3.  Please provide your position and how you intend to address each of the following APA governance concerns: a) improved transparency of the APA Board of Directors (BoD) with APA Council; b) the continued effects of the Good Governance Project, particularly the delegation of fiscal and operational responsibilities exclusively to the APA BoD; and c) the effects from the Independent Review and the related, ongoing litigation.

a.    Members of Council should have an ongoing vehicle through which to discuss decision-making with the BoD directly. As APA President, I would support an executive session at each council meeting to ensure transparency between the BoD and Council and, allow individuals to speak freely in confidence.

b.    The GGP recommended the BoD have fiscal responsibility, and Council voted for that to occur. The current second three-year trial delegation expires in February 2020. Council can decide not to delegate this responsibility to the Board after that time. I believe the will of the Council should prevail.

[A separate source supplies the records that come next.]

(** ** Claim C10 *)
(** C10: on every non-empty series of finite numbers the support and
    resistance lists are non-empty and the tool succeeds; when every low
    equals [L], every high equals [H] and [L <= last close <= H], the signal
    is HOLD and floor_price and ceiling_price are [L] and [H] rounded to 2
    decimals. *)
Theorem support_resistance_nonempty_levels (json_loads : string -> Exc pyval) (prices : string)
  (s : list price_point)
  (Hload : json_loads prices = Ok (series_json s)) (Hne : s <> [])
  (Hok : series_ok s = true) :
  let r := analyze_support_resistance json_loads prices in
  (exists support resistance,
     support_levels_of (map PNum (map pp_low s)) = Ok (map PNum support) /\ support <> [] /\
     resistance_levels_of (map PNum (map pp_high s)) = Ok (map PNum resistance) /\
     resistance <> []) /\
  get "status" r = Some (PStr "success") /\
  (forall L H, (forall p, In p s -> pp_low p = L /\ pp_high p = H) ->
     (nval L <= nval (last_close s) <= nval H)%Q ->
     get "floor_price" r = Some (PNum (num_round2 L)) /\
     get "ceiling_price" r = Some (PNum (num_round2 H)) /\
     get "signal" r = Some (PStr "HOLD")).
Proof.
  intros r.
  destruct (support_resistance_result json_loads prices s Hload Hne Hok)
    as (Dsup & Dres & Osup & Ores & Hsup & Hres & Hst & Hfl & Hce & _ & Hsig).
  destruct (series_ok_cols s Hok) as (Hlo & Hhi & _).
  set (sup := firstn 3 (n_sorted (n_set (lastn 10 (map pp_low s))))) in *.
  set (res := lastn 3 (n_sorted (n_set (lastn 10 (map pp_high s))))) in *.
  split; [exists sup, res; split; [apply (support_levels_num _ Hlo)|]; split; [exact Hsup|];
          split; [apply (resistance_levels_num _ Hhi) | exact Hres]|].
  split; [exact Hst|].
  intros L H Hconst [HL HH].
  assert (Elo : hd (NInt 0) sup = L).
  { apply hd_In with (d := NInt 0) in Hsup. unfold sup in *.
    apply In_firstn, n_sorted_In, n_set_In, In_lastn, in_map_iff in Hsup.
    destruct Hsup as [p [<- Hp]]. apply Hconst, Hp. }
  assert (Ehi : last res (NInt 0) = H).
  { apply last_In with (d := NInt 0) in Hres. unfold res in *.
    apply In_lastn, n_sorted_In, n_set_In, In_lastn, in_map_iff in Hres.
    destruct Hres as [p [<- Hp]]. apply Hconst, Hp. }
  unfold r. rewrite Hfl, Hce, Hsig. unfold sup, res in *. rewrite Elo, Ehi.
  split; [reflexivity|]. split; [reflexivity|].
  destruct (Qlt_bool (nval (last_close s)) (nval L)) eqn:E1.
  { apply Qlt_bool_iff in E1. exfalso. apply (Qlt_not_le _ _ E1 HL). }
  destruct (Qlt_bool (nval H) (nval (last_close s))) eqn:E2.
  { apply Qlt_bool_iff in E2. exfalso. apply (Qlt_not_le _ _ E2 HH). }
  reflexivity.
Qed.

(** ** Extra X6 *)

(** On a non-empty series of finite numbers whose records have
    [low <= high]: floor and ceiling are ordered, BUY is only given at or
    below the floor and SELL only at or above the ceiling (all three prices
    as reported, rounded). *)
Theorem support_resistance_ordered (json_loads : string -> Exc pyval) (prices : string)
    (s : list price_point)
    (Hload : json_loads prices = Ok (series_json s)) (Hne : s <> [])
    (Hok : series_ok s = true)
    (Hlh : forall p, In p s -> (nval (pp_low p) <= nval (pp_high p))%Q) :
  let r := analyze_support_resistance json_loads prices in
  get "status" r = Some (PStr "success") /\
  exists f c cur,
    get "floor_price" r = Some (PNum f) /\ get "ceiling_price" r = Some (PNum c) /\
    get "current_price" r = Some (PNum cur) /\ num_leb f c = true /\
    (get "signal" r = Some (PStr "BUY") -> num_leb cur f = true) /\
    (get "signal" r = Some (PStr "SELL") -> num_leb c cur = true).
Proof.
  intros r.
  destruct (support_resistance_result json_loads prices s Hload Hne Hok)
    as (Dsup & Dres & Osup & Ores & Hsup & Hres & Hst & Hfl & Hce & Hcur & Hsig).
  destruct (series_ok_cols s Hok) as (Hlo & Hhi & _).
  set (sup := firstn 3 (n_sorted (n_set (lastn 10 (map pp_low s))))) in *.
  set (res := lastn 3 (n_sorted (n_set (lastn 10 (map pp_high s))))) in *.
  set (lo := hd (NInt 0) sup) in *. set (hi := last res (NInt 0)) in *.
  set (c := last_close s) in *.
  pose proof (hd_ok sup Osup Hsup) as Olo. fold lo in Olo.
  pose proof (last_ok res Ores Hres) as Ohi. fold hi in Ohi.
  pose proof (last_close_ok s Hok Hne) as Oc. fold c in Oc.
  set (pl := last s (PricePoint "" (NInt 0) (NInt 0) (NInt 0) (NInt 0) (NInt 0))).
  assert (Hlo' : (nval lo <= nval (pp_low pl))%Q).
  { unfold lo. rewrite (nval_hd sup Hsup).
    destruct (map nval sup) as [|x rr] eqn:Em; [destruct sup; [congruence|discriminate]|].
    destruct Dsup as (S & _ & _ & H). cbn [hd].
    assert (Hy : In (nval (pp_low pl)) (lastn 10 (map nval (map pp_low s)))).
    { unfold pl. rewrite <- (last_map' pp_low s _ (NInt 0) Hne).
      rewrite <- (last_map' nval (map pp_low s) _ 0%Q) by (destruct s; [congruence|discriminate]).
      apply last_In_lastn; [lia|]. destruct s; [congruence|discriminate]. }
    destruct (H _ Hy) as [[z [Hz E]] | [_ Hall]].
    - rewrite <- E. apply (sorted_hd_min x rr S z Hz).
    - apply Qlt_le_weak, Hall. left. reflexivity. }
  assert (Hhi' : (nval (pp_high pl) <= nval hi)%Q).
  { unfold hi. rewrite nval_last.
    destruct Dres as (S & _ & _ & H).
    assert (Hy : In (nval (pp_high pl)) (lastn 10 (map nval (map pp_high s)))).
    { unfold pl. rewrite <- (last_map' pp_high s _ (NInt 0) Hne).
      rewrite <- (last_map' nval (map pp_high s) _ 0%Q) by (destruct s; [congruence|discriminate]).
      apply last_In_lastn; [lia|]. destruct s; [congruence|discriminate]. }
    destruct (H _ Hy) as [[z [Hz E]] | [_ Hall]].
    - rewrite <- E. apply (sorted_last_max _ 0%Q S z Hz).
    - apply Qlt_le_weak, Hall. apply last_In. intro E. apply (f_equal (@length Q)) in E.
      rewrite length_map in E. destruct res; [congruence | discriminate]. }
  assert (Hpl : (nval (pp_low pl) <= nval (pp_high pl))%Q) by (apply Hlh; unfold pl; apply last_In, Hne).
  split; [exact Hst|]. exists (num_round2 lo), (num_round2 hi), (num_round2 c).
  split; [exact Hfl|]. split; [exact Hce|]. split; [exact Hcur|].
  split; [apply num_round2_mono; [exact Olo | exact Ohi | Lqa.lra]|].
  unfold r. rewrite Hsig. split; intro Hs.
  - destruct (Qlt_bool (nval c) (nval lo)) eqn:E.
    + apply Qlt_bool_iff in E. apply num_round2_mono; [exact Oc | exact Olo | Lqa.lra].
    + destruct (Qlt_bool (nval hi) (nval c)); discriminate.
  - destruct (Qlt_bool (nval c) (nval lo)) eqn:E; [discriminate|].
    destruct (Qlt_bool (nval hi) (nval c)) eqn:E2; [|discriminate].
    apply Qlt_bool_iff in E2. apply num_round2_mono; [exact Ohi | exact Oc | Lqa.lra].
Qed.

(** The ten-point ramp: lowest support 99, highest resistance 110, last close
    109, so the signal is HOLD. *)
Lemma support_resistance_levels_witness :
  demo_loads ramp10_text = Ok (series_json ramp10) /\ ramp10 <> [] /\ series_ok ramp10 = true /\
  get "signal" (analyze_support_resistance demo_loads ramp10_text) = Some (PStr "HOLD") /\
  exists support resistance lo hi,
    support_levels_of (map PNum (map pp_low ramp10)) = Ok (map PNum support) /\
    lowest_distinct 3 (map nval support) (lastn 10 (map nval (map pp_low ramp10))) /\
    resistance_levels_of (map PNum (map pp_high ramp10)) = Ok (map PNum resistance) /\
    highest_distinct 3 (map nval resistance) (lastn 10 (map nval (map pp_high ramp10))) /\
    In lo support /\ (forall x, In x support -> nval lo <= nval x)%Q /\
    In hi resistance /\ (forall x, In x resistance -> nval x <= nval hi)%Q /\
    get "status" (analyze_support_resistance demo_loads ramp10_text) = Some (PStr "success") /\
    get "floor_price" (analyze_support_resistance demo_loads ramp10_text) = Some (PNum (num_round2 lo)) /\
    get "ceiling_price" (analyze_support_resistance demo_loads ramp10_text) = Some (PNum (num_round2 hi)) /\
    (get "signal" (analyze_support_resistance demo_loads ramp10_text) = Some (PStr "BUY")
       <-> (nval (last_close ramp10) < nval lo)%Q) /\
    (get "signal" (analyze_support_resistance demo_loads ramp10_text) = Some (PStr "SELL")
       <-> (nval lo <= nval (last_close ramp10) /\ nval hi < nval (last_close ramp10))%Q) /\
    (get "signal" (analyze_support_resistance demo_loads ramp10_text) = Some (PStr "HOLD")
       <-> (nval lo <= nval (last_close ramp10) <= nval hi)%Q).
Proof.
  split; [reflexivity|]. split; [discriminate|]. split; [reflexivity|].
  split; [vm_compute; reflexivity|].
  apply (support_resistance_levels demo_loads ramp10_text ramp10); [reflexivity | discriminate | reflexivity].
Defined.

(** [fine2]: its only low is 1.234, yet floor_price is 1.23. *)
Lemma support_resistance_floor_rounded :
  support_levels_of (map PNum (map pp_low fine2)) = Ok [PNum (dec 1234 (-3))] /\
  get "floor_price" (analyze_support_resistance demo_loads fine2_text) = Some (PNum (dec 123 (-2))) /\
  ~ (nval (dec 123 (-2)) == nval (dec 1234 (-3)))%Q.
Proof.
  split; [vm_compute; reflexivity|]. split; [vm_compute; reflexivity|].
  intro E. vm_compute in E. discriminate.
Qed.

c.    The IR has resulted in a fracturing of our association, particularly at a time when we need to be united in addressing access to care and other priorities. I cannot remark on the ongoing litigation, but I will do everything I can to re-unite our association and continue prioritization of important practice issues.

4.  What do you see as additional vital area(s) facing the independent practice of psychology? How do you plan to confront these areas during your presidency?

I have chosen two presidential initiatives: (1) Bringing integrated care to independent psychologists and (2) services for the Seriously Mentally Ill. I have a single owner independent practice but am fully involved in integrated care. This is a significantly overlooked model for practitioners. Integrated care is typically framed within hospital or institutional health service. I believe the role of independent practitioners has not been pursued. Division 42 would hopefully partner with me on pursuit of this project.

The critical health priorities that land squarely on the shoulders of practice include appropriate and adequate compensation, telehealth, the opioid crisis, prescription authority, health disparities, the master’s issue, care for the seriously mentally ill, and care for our veterans. We need a president who is willing to tackle these issues and work with practice psychologists and APA governance to ensure a seat at the table for the practice of our profession.